--- Data records Enclosed Below ---
(* ===== verification/Probe.v ===== *)
(** * The live prober ([src/discovery/probe_runner.c])

    One probe of a candidate chain: a temporary configuration with a single
    rule, an engine process that runs with it, a TLS check by the openssl
    command, and the cleanup. What the system answers (whether files,
    processes and pipes can be made, what the child prints and when) is an
    environment; the temporary files, the two processes, the children not
    waited for and the nftables table are the state the probe changes. An
    unlink, a wait or [nft] can fail; the theorem says what is left then. *)

From stdpp Require Import base list numbers strings gmap relations.
From Stdlib Require Import ZArith Lia.
From S2P Require Import Prelude Text Strategy Discovery Socket Nft.

(** ** State and environment *)

(** The part of the machine a probe touches: the temporary files, the engine
    process with its configuration while it runs, the openssl process, children
    that ended and were not waited for, and the presence of the table. *)
Record machine := mk_machine {
  m_temp : gmap (list Z) (list Z);
  m_engine : option (list Z);
  m_check : bool;
  m_zombies : Z;
  m_table : bool
}.

Record probe_env := mk_penv {
  (** the name [mkstemp] made, [None] when it failed *)
  pe_mkstemp : option (list Z);
  pe_fdopen : bool;
  (** how much of the file reaches the disk when not all of it does *)
  pe_short : option Z;
  pe_unlink : bool;
  (** [fork] of the engine, and whether the engine got to its table *)
  pe_fork : bool;
  pe_engine_up : bool;
  (** the clock at SIGTERM, then at each poll with what it saw: the engine has
      not ended, or it has and did or did not remove its table; after the last
      poll the clock has passed the deadline *)
  pe_term : Z;
  pe_polls : list (Z * option bool);
  (** an engine that had to be killed had got to remove its table *)
  pe_killed_clean : bool;
  (** the wait for the killed engine was not interrupted by a signal *)
  pe_engine_wait : bool;
  (** the run of the [nft] command at the end *)
  pe_nft : nft_run;
  pe_pipe : bool;
  pe_fork_check : bool;
  (** the clock, then the read it allows; after the last one the child
      neither prints nor exits *)
  pe_start : Z;
  pe_reads : list (Z * rx_event);
  pe_last : Z;
  (** openssl had ended when the reading stopped; the wait after its SIGKILL
      was not interrupted *)
  pe_check_ended : bool;
  pe_check_wait : bool
}.

(** ** The code *)

Section probe.
(** The [nft] command, on the presence of the program's table. *)
Context (nft : list Z -> bool -> bool * option Z).

Definition temp_config (domain : list Z) (candidate : strategy_chain) (fake_ttl : Z) : list Z :=
  let chain_desc := default [] (strategy_chain_describe candidate 64) in
  str "default = pass" ++ 10 :: str "fake_ttl = " ++ print_dec fake_ttl ++ 10 :: 10 ::
  str "[domains]" ++ 10 :: domain ++ str " = " ++ chain_desc ++ [10].

Definition with_temp (files : gmap (list Z) (list Z)) (m : machine) : machine :=
  mk_machine files (m_engine m) (m_check m) (m_zombies m) (m_table m).

Definition unlink (env : probe_env) (path : list Z) (m : machine) : machine :=
  if pe_unlink env then with_temp (delete path (m_temp m)) m else m.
--- End of Enclosed Data records ---
Return, exactly as they stand, the lines from the start of the records above through the line with "pe_polls : list (Z * option bool);", both ends included, and no other lines.

(* ===== verification/Probe.v ===== *)
(** * The live prober ([src/discovery/probe_runner.c])

    One probe of a candidate chain: a temporary configuration with a single
    rule, an engine process that runs with it, a TLS check by the openssl
    command, and the cleanup. What the system answers (whether files,
    processes and pipes can be made, what the child prints and when) is an
    environment; the temporary files, the two processes, the children not
    waited for and the nftables table are the state the probe changes. An
    unlink, a wait or [nft] can fail; the theorem says what is left then. *)

From stdpp Require Import base list numbers strings gmap relations.
From Stdlib Require Import ZArith Lia.
From S2P Require Import Prelude Text Strategy Discovery Socket Nft.

(** ** State and environment *)

(** The part of the machine a probe touches: the temporary files, the engine
    process with its configuration while it runs, the openssl process, children
    that ended and were not waited for, and the presence of the table. *)
Record machine := mk_machine {
  m_temp : gmap (list Z) (list Z);
  m_engine : option (list Z);
  m_check : bool;
  m_zombies : Z;
  m_table : bool
}.

Record probe_env := mk_penv {
  (** the name [mkstemp] made, [None] when it failed *)
  pe_mkstemp : option (list Z);
  pe_fdopen : bool;
  (** how much of the file reaches the disk when not all of it does *)
  pe_short : option Z;
  pe_unlink : bool;
  (** [fork] of the engine, and whether the engine got to its table *)
  pe_fork : bool;
  pe_engine_up : bool;
  (** the clock at SIGTERM, then at each poll with what it saw: the engine has
      not ended, or it has and did or did not remove its table; after the last
      poll the clock has passed the deadline *)
  pe_term : Z;
  pe_polls : list (Z * option bool);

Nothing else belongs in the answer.